If you set client_encoding to whatever encoding the data is in then
you shouldn't need to convert it in the application.  See "Automatic
Character Set Conversion Between Server and Client" in the documentation:

http://www.postgresql.org/docs/8.2/interactive/multibyte.html#AEN24099

If the data is in an encoding that PostgreSQL doesn't support then
you'll need to convert it before inserting it.
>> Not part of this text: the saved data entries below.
(** C2.  [configure] returns an error whenever a validation step fails, but
    only a negative cache age leaves the handler as it was.  A failure met
    inside the loop comes after [h.host], [h.cacheControl] and [h.paths]
    have been overwritten: reloading the handler that serves [/a] and
    [/a/b] with a configuration whose second entry has no inferable VCS
    returns the error and leaves the new host, the new cache policy and the
    one entry compiled so far; [/a], served before, is not found after. *)
Theorem C2_failed_reload_overwrites_handler :
  (forall sorter h c,
     (exists v, CacheAge c = Some v /\ (v < 0)%Z)
     \/ (exists key e msg, In (key, e) (Paths c)
           /\ compileEntry key e = inr msg) ->
     snd (configure sorter h c) <> None)
  /\ configure insertionSorter h_active cfg_uninferable
     = (mkHandler "other.example" "public, max-age=60"
          [mkPathConfig "/ok" "https://github.com/o/ok"
             (githubDisplay "https://github.com/o/ok") "git"],
        Some "configuration for /y: cannot infer VCS from https://example.com/y")
  /\ fst (configure insertionSorter h_active cfg_uninferable) <> h_active
  /\ ServeHTTP h_active (mkRequest "/a" "")
     = Vanity "public, max-age=86400" "example.org/a" "" "R1" "" "git"
  /\ ServeHTTP (fst (configure insertionSorter h_active cfg_uninferable))
       (mkRequest "/a" "")
     = NotFound.
Proof.
  split; [exact configure_fails|].
  repeat split; try reflexivity. discriminate.
Qed.

(** ** Successful compiles *)

(** A refresh turn on a reloadable fetch result keeps the entries sorted. *)
Lemma refreshTurn_keeps_sorted (sorter : Sorter) (interval : Z)
    (h : Handler) (fetched : Fetched) :
  ascending (paths h) -> reloadable fetched ->
  ascending (paths (fst (refreshTurn sorter interval h fetched))).
Proof.
  intros Hasc Hok. unfold refreshTurn.
  destruct fetched as [c|err]; [|exact Hasc]. simpl in Hok.
  assert (Hcase : (exists v, CacheAge c = Some v /\ (v < 0)%Z)
                  \/ cacheAgeValid c).
  { unfold cacheAgeValid. destruct (CacheAge c) as [v|]; [|right; discriminate].
    destruct (Z.lt_ge_cases v 0); [left; eauto|].
    right. intros v' Hv. injection Hv as <-. assumption. }
  destruct Hcase as [(v & Hv & Hneg)|Hvalid].
  - now rewrite (@configure_negative sorter h c v Hv Hneg).
  - rewrite (@configure_valid sorter h c Hvalid). simpl.
    assert (Hnone : snd (compiledPrefix (Paths c)) = None).
    { apply compiledPrefix_succeeds. rewrite Forall_forall in *.
      intros [key e] Hin. apply (proj2 (compiles_acceptable key e)).
      exact (Hok _ Hin). }
    destruct (compiledPrefix (Paths c)) as [es err]. simpl in Hnone.
    subst err. simpl. apply Sort_ascending.
Qed.

Lemma refreshLoop_keeps_sorted (sorter : Sorter) (interval : Z)
    (fetches : list Fetched) :
  forall h,
  ascending (paths h) -> Forall reloadable fetches ->
  ascending (paths (fst (refreshLoop sorter interval h fetches))).
Proof.
  induction fetches as [|fetched rest IH]; intros h Hasc Hok; simpl;
    [exact Hasc|].
  inversion Hok as [|? ? Hfirst Hrest]. subst.
  pose proof (@refreshTurn_keeps_sorted sorter interval h fetched Hasc Hfirst)
    as Hturn.
  destruct (refreshTurn sorter interval h fetched) as [h1 log1].
  specialize (IH h1 Hturn Hrest).
  now destruct (refreshLoop sorter interval h1 rest) as [h2 log2].
Qed.

(** C5 (as amended).  After every successful compile the entries are sorted
    ascending by path in byte order, as [Less] compares them: at no
    position is an entry [Less] than one at an earlier position.  Their
    paths are the keys of the configuration, each with one trailing slash
    removed, one entry per key.  Nothing removes duplicates: no two entries
    have equal paths exactly when no two keys of the configuration
    normalise to the same path.  The entries stay sorted at every moment
    between two calls of [configure], through any number of refresh turns
    whose fetch fails or whose configuration has acceptable entries only.
    (What a reader may see while [configure] runs, or after a reload that
    fails at an entry, is no part of this statement.)  The resolver sorts
    nothing: on [/a/b] before [/a] it answers [/a/b] with the entry
    [/a]. *)
Theorem C5_sorted_by_normalised_key
    (sorter : Sorter) (h h' : Handler) (c : Config) :
  configure sorter h c = (h', None) ->
  ascending (paths h')
  /\ (forall i j, i < j -> j < Len (paths h') ->
                  Less (paths h') j i = false)
  /\ Permutation (normalisedKeys c) (map path (paths h'))
  /\ (NoDup (map path (paths h')) <-> NoDup (normalisedKeys c))
  /\ (forall interval fetches,
        Forall reloadable fetches ->
        ascending
          (paths (fst (refreshLoop sorter interval h' fetches))))
  /\ find [entry_ab; entry_a] "/a/b" = (Some entry_a, "b").
Proof.
  intros Hc. apply configure_success in Hc.
  destruct Hc as (_ & Hnone & ->). simpl.
  pose proof (compiled_paths (compiledPrefix_ok _ Hnone)) as Hkeys.
  fold (normalisedKeys c) in Hkeys.
  assert (Hperm : Permutation (normalisedKeys c)
            (map path (Sort sorter (fst (compiledPrefix (Paths c)))))).
  { rewrite <- Hkeys. apply Permutation_map, Sort_Permutation. }
  split; [apply Sort_ascending|].
  split; [intros i j; apply Sort_Sorted|].
  split; [exact Hperm|].
  split; [split; apply Permutation_NoDup; [symmetry|]; exact Hperm|].
  split; [|reflexivity].
  intros interval fetches Hok. apply refreshLoop_keeps_sorted; [|exact Hok].
  simpl. apply Sort_ascending.
Qed.

Lemma C5_sorted_by_normalised_key_witness :
  configure insertionSorter h_active cfg_pair = (h_pair, None)
  /\ map path (paths h_pair) = ["/hg"; "/ok"]
  /\ normalisedKeys cfg_pair = ["/ok"; "/hg"]
  /\ (ascending (paths h_pair)
      /\ (forall i j, i < j -> j < Len (paths h_pair) ->
                      Less (paths h_pair) j i = false)
      /\ Permutation (normalisedKeys cfg_pair) (map path (paths h_pair))
      /\ (NoDup (map path (paths h_pair)) <-> NoDup (normalisedKeys cfg_pair))
      /\ (forall interval fetches,
            Forall reloadable fetches ->
            ascending
              (paths (fst (refreshLoop insertionSorter interval h_pair
                             fetches))))
      /\ find [entry_ab; entry_a] "/a/b" = (Some entry_a, "b")).
Proof.
  split; [reflexivity|]. split; [reflexivity|]. split; [reflexivity|].
  exact (@C5_sorted_by_normalised_key insertionSorter h_active h_pair
           cfg_pair eq_refl).
Defined.
(** X13.  Whatever the network, the parser and the later writes do, a chat
    turn that gets past its first write makes at least one and at most
    three requests.  All of them go to the API address with the same POST
    options, whose body is the serialised payload of that turn, and a wait
    of 1000 ms, then of 2000 ms, separates them. *)
Theorem chat_turn_requests w p v messageText :
  chat_blocked p v (chat_message v messageText) = false ->
  setDoc_outcome w 0%nat = None ->
  let turn := Chat.handleSend w p v messageText start in
  let request := chat_request w v (chat_message v messageText) in
  method request = "POST" /\
  headers request = [("Content-Type", "application/json")] /\
  body request = JSON_stringify w (Chat.payload v (trim (chat_message v messageText))) /\
  exists k,
    (k < 3)%nat /\
    network (effects (snd turn)) =
      rounds (api_url w) request 1000 k ++ [Fetch (api_url w) request].
Proof.
  intros Hopen Hw0. cbv zeta.
  split; [reflexivity |]. split; [reflexivity |]. split; [reflexivity |].
  enter_chat Hopen. flow. rewrite Hw0.
  destruct (default_run (transport w) (api_url w)
              (post_json w (Chat.payload v (trim (chat_message v messageText)))))
    as (k & c & Hk & Hfuel & ->).
  exists k. split; [exact Hk |].
  cbn [fst snd].
  destruct c as [[r |] | e |]; [| | | contradiction].
  - destruct (response_json w r) as [e | result]; cbn [writes ids effects].
    + destruct (setDoc_outcome w 1%nat); cbn [fst snd effects]; observe;
        now rewrite ?app_nil_r.
    + destruct (get result "candidates") as [e | candidates]; cbn [writes ids effects].
      * destruct (setDoc_outcome w 1%nat); cbn [fst snd effects]; observe;
          now rewrite ?app_nil_r.
      * destruct (setDoc_outcome w 1%nat); cbn [fst snd writes ids effects].
        -- destruct (setDoc_outcome w 2%nat); cbn [fst snd effects]; observe;
             now rewrite ?app_nil_r.
        -- observe. now rewrite ?app_nil_r.
  - cbn [writes ids effects].
    destruct (setDoc_outcome w 1%nat); cbn [fst snd effects]; observe;
      now rewrite ?app_nil_r.
  - cbn [writes ids effects].
    destruct (setDoc_outcome w 1%nat); cbn [fst snd effects]; observe;
      now rewrite ?app_nil_r.
Qed.

(** X14.  What a chat turn tells the model about the conversation: one
    entry per stored message, in the stored order, followed by the new
    message as role user.  A stored message is sent as role model exactly
    when its role is the string ai; every other one, the ai_error notices
    included, is sent as role user. *)
Theorem chat_history_roles v userMessage :
  List.length (Chat.apiHistory v userMessage) = S (List.length (Chat.chatHistory v)) /\
  last (Chat.apiHistory v userMessage) VUndefined =
    VObj [("role", VStr "user"); ("parts", VArr [VObj [("text", VStr userMessage)]])] /\
  (forall i msg,
     nth_error (Chat.chatHistory v) i = Some msg ->
     exists entry,
       nth_error (Chat.apiHistory v userMessage) i = Some entry /\
       get_opt entry "parts" = VArr [VObj [("text", own msg "text")]] /\
       (role_of entry = VStr "model" <-> own msg "role" = VStr "ai") /\
       (role_of entry = VStr "user" <-> own msg "role" <> VStr "ai")) /\
  (forall entry,
     In entry (Chat.apiHistory v userMessage) ->
     role_of entry = VStr "model" \/ role_of entry = VStr "user").
Proof.
  unfold Chat.apiHistory.
  split; [rewrite length_app, length_map; cbn; lia |].
  split; [apply last_last |].
  assert (Hrole : forall msg,
            (role_of (Chat.api_entry msg) = VStr "model" <-> own msg "role" = VStr "ai") /\
            (role_of (Chat.api_entry msg) = VStr "user" <-> own msg "role" <> VStr "ai")).
  { intros msg.
    assert (Hai : Chat.is_ai (own msg "role") = true <-> own msg "role" = VStr "ai").
    { unfold Chat.is_ai. destruct (own msg "role") as [| | b | x | r | items | fields];
        try (split; discriminate).
      rewrite String.eqb_eq. split; [now intros -> | now intros [= ->]]. }
    change (role_of (Chat.api_entry msg))
      with (VStr (if Chat.is_ai (own msg "role") then "model" else "user")).
    destruct (Chat.is_ai (own msg "role")).
    - split; split; try reflexivity; try discriminate.
      + intros _. now apply Hai.
      + intros Hno. exfalso. apply Hno. now apply Hai.
    - split; split; try reflexivity; try discriminate.
      + intros H. now apply Hai in H.
      + intros _ H. now apply Hai in H. }
  split.
  - intros i msg Hi. exists (Chat.api_entry msg). split.
    + rewrite nth_error_app1 by (rewrite length_map; apply nth_error_Some; congruence).
      now rewrite nth_error_map, Hi.
    + split; [reflexivity | apply Hrole].
  - intros entry Hentry. apply in_app_or in Hentry.
    destruct Hentry as [Hentry | [<- | []]]; [| now right].
    apply in_map_iff in Hentry. destruct Hentry as (msg & <- & _).
    unfold role_of, Chat.api_entry. cbn.
    destruct (Chat.is_ai (own msg "role")); auto.
Qed.
Lemma loadTagActivity_lists_the_tag_logs_witness :
  exists items,
    loadTagActivity Sample.env
      (mkWorld Sample.database
         (State.with_tempState (TempState.mk None false (Some "tag-a"))
            Sample.store))
    = (Resolved (Some items),
       mkWorld Sample.database
         (State.with_tempState (TempState.mk None false (Some "tag-a"))
            Sample.store))
    /\ ascending itemTime items.
Proof.
  destruct (proj1 (@loadTagActivity_lists_the_tag_logs Sample.env
                     (mkWorld Sample.database
                        (State.with_tempState
                           (TempState.mk None false (Some "tag-a"))
                           Sample.store))
                     eq_refl) "tag-a" eq_refl)
    as (items & Hrun & Hasc & _); [discriminate|].
  exists items. split; [exact Hrun | exact Hasc].
Defined.

(** ** Low disk space *)

Section LowDisk.

Variable env : Env.
Hypothesis Hlow : storageEnabled env = false.

Lemma guarded_keeps_state (request : Async unit) (k : unit -> Async unit)
    (w : World) :
  state (snd (request w)) = state w ->
  state (snd (bind (handleDexieError env request) k w)) = state w.
Proof.
  intros Hreq. unfold bind, handleDexieError.
  destruct (request w) as [r w1]. now rewrite Hlow.
Qed.

Lemma low_updateTaskName (taskId name : string) (w : World) :
  state (run (updateTaskName env taskId name) w) = state w.
Proof.
  unfold run, updateTaskName. destruct (dexieDb env); auto.
  cbn [negb]. unfold tryCatch. cbn [snd]. unfold bind at 1, gets.
  destruct (JsObj.get taskId (State.tasks (state w))); auto.
  now apply guarded_keeps_state.
Qed.

Lemma low_updateTaskNotes (taskId notes : string) (w : World) :
  state (run (updateTaskNotes env taskId notes) w) = state w.
Proof.
  unfold run, updateTaskNotes. destruct (dexieDb env); auto.
  cbn [negb]. unfold tryCatch. cbn [snd]. unfold bind at 1, gets.
  destruct (JsObj.get taskId (State.tasks (state w))); auto.
  now apply guarded_keeps_state.
Qed.

Lemma low_stopTask (now : Z) (w : World) :
  state (run (stopTask env now) w) = state w.
Proof.
  unfold run, stopTask. destruct (dexieDb env); auto.
  cbn [negb]. unfold tryCatch. cbn [snd]. unfold bind at 1, query, gets.
  destruct (find _ (Db.logs (db w))); auto.
  now apply guarded_keeps_state.
Qed.

Lemma low_startTask (nowStop now : Z) (nanoid taskId : string) (w : World) :
  state (run (startTask env nowStop now nanoid taskId) w) = state w.
Proof.
  unfold run, startTask. destruct (dexieDb env) eqn:Hdb; auto.
  cbn [negb]. unfold tryCatch. cbn [snd]. unfold bind at 1.
  pose proof (low_stopTask nowStop w) as Hstop.
  pose proof (stopTask_resolves env nowStop w) as Hres.
  unfold run in Hstop. destruct (stopTask env nowStop w) as [r w1].
  cbn [fst snd] in *. subst r. unfold bind at 1, gets.
  destruct (JsObj.get taskId (State.tasks (state w1))); auto.
  rewrite <- Hstop. apply guarded_keeps_state.
  unfold logs_add, dexie_try.
  now destruct (option_map _ _).
Qed.

Lemma low_updateTaskTimer (now : Z) (taskId : string) (w : World) :
  state (run (updateTaskTimer env now taskId) w) = state w.
Proof.
  unfold run, updateTaskTimer. destruct (dexieDb env); auto.
  cbn [negb]. unfold tryCatch. cbn [snd]. unfold bind at 1, gets.
  destruct (JsObj.get taskId (State.tasks (state w))); auto.
  unfold bind at 1, query, gets.
  destruct (find _ (Db.logs (db w))); auto.
  now apply guarded_keeps_state.
Qed.

Lemma low_updateInterval (logId : string) (started timeSpent stopped : Z)
    (w : World) :
  state (run (updateInterval env logId started timeSpent stopped) w) = state w.
Proof.
  unfold run, updateInterval. destruct (dexieDb env); auto.
  cbn [negb]. unfold tryCatch. cbn [snd]. unfold bind at 1, query, gets.
  destruct (tbl_get TaskLog.id logId (Db.logs (db w))); auto.
  now apply guarded_keeps_state.
Qed.

Lemma low_deleteInterval (logId : string) (w : World) :
  state (run (deleteInterval env logId) w) = state w.
Proof.
  unfold run, deleteInterval. destruct (dexieDb env); auto.
  cbn [negb]. unfold tryCatch. cbn [snd]. unfold bind at 1, query, gets.
  destruct (tbl_get TaskLog.id logId (Db.logs (db w))); auto.
  now apply guarded_keeps_state.
Qed.

Lemma low_updateSetting (key : string) (value : SettingValue) (w : World) :
  fst (updateSetting env key value w)
  = (if dexieDb env then Rejected else Resolved tt)
  /\ state (run (updateSetting env key value) w) = state w.
Proof.
  unfold run, updateSetting. destruct (dexieDb env); auto.
  cbn [negb]. unfold settings_put. run_m. now rewrite Hlow.
Qed.

Lemma low_selectTask (taskId : option string) (w : World) :
  state (run (selectTask env taskId) w) = state w.
Proof.
  unfold run, selectTask. destruct (dexieDb env) eqn:Hdb; auto.
  cbn [negb]. unfold bind at 1.
  destruct (low_updateSetting "selectedTaskID"
              match taskId with Some x => VStr x | None => VNull end w)
    as [Hres Hstate].
  unfold run in Hstate. rewrite Hdb in Hres.
  destruct (updateSetting env "selectedTaskID" _ w) as [r w1].
  cbn [fst snd] in *. now subst r.
Qed.

Lemma low_addTask (nanoid : nat -> string) (now : Z) (name : string)
    (w : World) :
  state (run (addTask env nanoid now name) w) = state w.
Proof.
  unfold run, addTask. destruct (dexieDb env); auto.
  cbn [negb]. destruct (truthy_str (trim name)); auto.
  unfold tryCatch. cbn [snd]. unfold bind at 1, gets.
  apply guarded_keeps_state.
  unfold tasks_add, dexie_try. now destruct (option_map _ _).
Qed.

Lemma low_addTaskTagById (nanoid taskId tagId : string) (w : World) :
  state (run (addTaskTagById env nanoid taskId tagId) w) = state w.
Proof.
  unfold run, addTaskTagById. destruct (dexieDb env); auto.
  cbn [negb]. unfold bind at 1, gets.
  destruct (JsObj.get taskId (State.tasks (state w))); auto.
  destruct (JsObj.get tagId (State.tags (state w))); auto.
  apply guarded_keeps_state.
  unfold taskTagMap_add, dexie_try. now destruct (option_map _ _).
Qed.

Lemma low_deleteTag (confirmed : bool) (tagId : string) (w : World) :
  state (run (deleteTag env confirmed tagId) w) = state w.
Proof.
  unfold run, deleteTag. destruct (dexieDb env); auto.
  cbn [negb]. unfold bind at 1, query, gets.
  destruct (tbl_get Tag.id tagId (Db.tags (db w))); auto.
  destruct confirmed; auto.
  now apply guarded_keeps_state.
Qed.

Lemma low_removeTagFilter (tagId : string) (w : World) :
  state (run (removeTagFilter env tagId) w) = state w.
Proof.
  unfold run, removeTagFilter. destruct (dexieDb env) eqn:Hdb; auto.
  cbn [negb]. unfold bind at 1, gets.
  destruct (JsObj.get "selectedTagIds" (State.settings (state w)))
    as [[| | | |selected]|]; auto.
  apply (low_updateSetting "selectedTagIds" (VList (without tagId selected)) w).
Qed.

Lemma low_removeAllTagFilters (w : World) :
  state (run (removeAllTagFilters env) w) = state w.
Proof.
  unfold run, removeAllTagFilters. destruct (dexieDb env); auto.
  cbn [negb]. now apply guarded_keeps_state.
Qed.

Lemma low_deleteAllArchivedTasks (w : World) :
  state (run (deleteAllArchivedTasks env) w) = state w.
Proof.
  unfold run, deleteAllArchivedTasks. destruct (dexieDb env); auto.
  cbn [negb]. unfold bind at 1, gets.
  destruct (archivedTasks (state w)); auto.
  now apply guarded_keeps_state.
Qed.

End LowDisk.

(** X20. On low disk space the guarded actions leave the store alone:
    with [storageEnabled] false, none of [updateTaskName],
    [updateTaskNotes], [startTask], [stopTask], [updateTaskTimer],
    [updateInterval], [deleteInterval], [addTask], [addTaskTagById],
    [deleteTag], [updateSetting], [selectTask], [removeTagFilter],
    [removeAllTagFilters] and [deleteAllArchivedTasks] changes the store,
    whatever its payload. *)
Theorem low_disk_keeps_the_store (env : Env) (w : World) :
  storageEnabled env = false ->
  (forall taskId name, state (run (updateTaskName env taskId name) w) = state w)
  /\ (forall taskId notes,
        state (run (updateTaskNotes env taskId notes) w) = state w)
  /\ (forall nowStop now nanoid taskId,
        state (run (startTask env nowStop now nanoid taskId) w) = state w)
  /\ (forall now, state (run (stopTask env now) w) = state w)
  /\ (forall now taskId, state (run (updateTaskTimer env now taskId) w) = state w)
  /\ (forall logId started timeSpent stopped,
        state (run (updateInterval env logId started timeSpent stopped) w)
        = state w)
  /\ (forall logId, state (run (deleteInterval env logId) w) = state w)
  /\ (forall nanoid now name, state (run (addTask env nanoid now name) w) = state w)
  /\ (forall nanoid taskId tagId,
        state (run (addTaskTagById env nanoid taskId tagId) w) = state w)
  /\ (forall confirmed tagId,
        state (run (deleteTag env confirmed tagId) w) = state w)
  /\ (forall key value, state (run (updateSetting env key value) w) = state w)
  /\ (forall taskId, state (run (selectTask env taskId) w) = state w)
  /\ (forall tagId, state (run (removeTagFilter env tagId) w) = state w)
  /\ state (run (removeAllTagFilters env) w) = state w
  /\ state (run (deleteAllArchivedTasks env) w) = state w.
Proof.
  intros Hlow.
  split; [intros; now apply low_updateTaskName|].
  split; [intros; now apply low_updateTaskNotes|].
  split; [intros; now apply low_startTask|].
  split; [intros; now apply low_stopTask|].
  split; [intros; now apply low_updateTaskTimer|].
  split; [intros; now apply low_updateInterval|].
  split; [intros; now apply low_deleteInterval|].
  split; [intros; now apply low_addTask|].
  split; [intros; now apply low_addTaskTagById|].
  split; [intros; now apply low_deleteTag|].
  split; [intros; now apply low_updateSetting|].
  split; [intros; now apply low_selectTask|].
  split; [intros; now apply low_removeTagFilter|].
  split; [now apply low_removeAllTagFilters | now apply low_deleteAllArchivedTasks].
Qed.

Lemma low_disk_keeps_the_store_witness :
  state (run (addTask Sample.lowDisk sampleIds 60 "plan") Sample.world)
  = state Sample.world.
Proof.
  destruct (@low_disk_keeps_the_store Sample.lowDisk Sample.world eq_refl)
    as (_ & _ & _ & _ & _ & _ & _ & Hadd & _).
  exact (Hadd sampleIds 60 "plan").
Defined.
> 4) We are using IBM redbrick data warehouse which is also set to UTF-8
> 5) I am using a select statement with an \o output to a flat file with pipe 
> as delimeter.  Then I am using a rb_tmu utility supplied by IBM to load 
> into the redbrick warehouse database.  When I use a select statement where 
> the column data contains Korean, Japanese and chinese character, they were 
> display fine in the PGAdmin GUI.  But when I use a select statement to 
> convert to flat file, then it's give junk chars spread across many lines. 
> My requirement is one line one record.

As for multiple lines, are you sure UTF-8 is the problem?  I don't
use pgAdmin much but I notice that it displays only the first line
of multi-line data.  For example:

CREATE TABLE test (id serial, address text);
INSERT INTO test (address) VALUES (E'Line 1\nLine 2\nLine 3');
SELECT * FROM test;

In pgAdmin the SELECT shows only 'Line 1' in the address column.
psql shows multiple lines:

 id | address 
----+---------
  1 | Line 1
    : Line 2
    : Line 3
(1 row)

You can get a single line by converting CR and LF to spaces:

SELECT id, regexp_replace(address, E'[\r\n]+', ' ', 'g') AS address FROM test;
 id |       address        
----+----------------------
  1 | Line 1 Line 2 Line 3
(1 row)

psql's \o option probably isn't the best choice for exporting data
that will be imported somewhere else.  Try COPY or psql's \copy:

\copy test to test.txt delimiter '|'

This should create a file named test.txt with the following contents:

1|Line 1\nLine 2\nLine 3

However, this output might be problematic if the import process
doesn't understand escapes like \r and \n so you might need to
convert CR and LF to spaces as above.

As for "junk chars," make sure that whatever terminal or application
you're using interprets the data as whatever encoding it's in.  For
example, if you exported the data with client_encoding set to UTF-8
(or one of its aliases like UNICODE) then make sure your display
interprets the data as UTF-8 and knows how to render it.

-- 
Michael Fuhr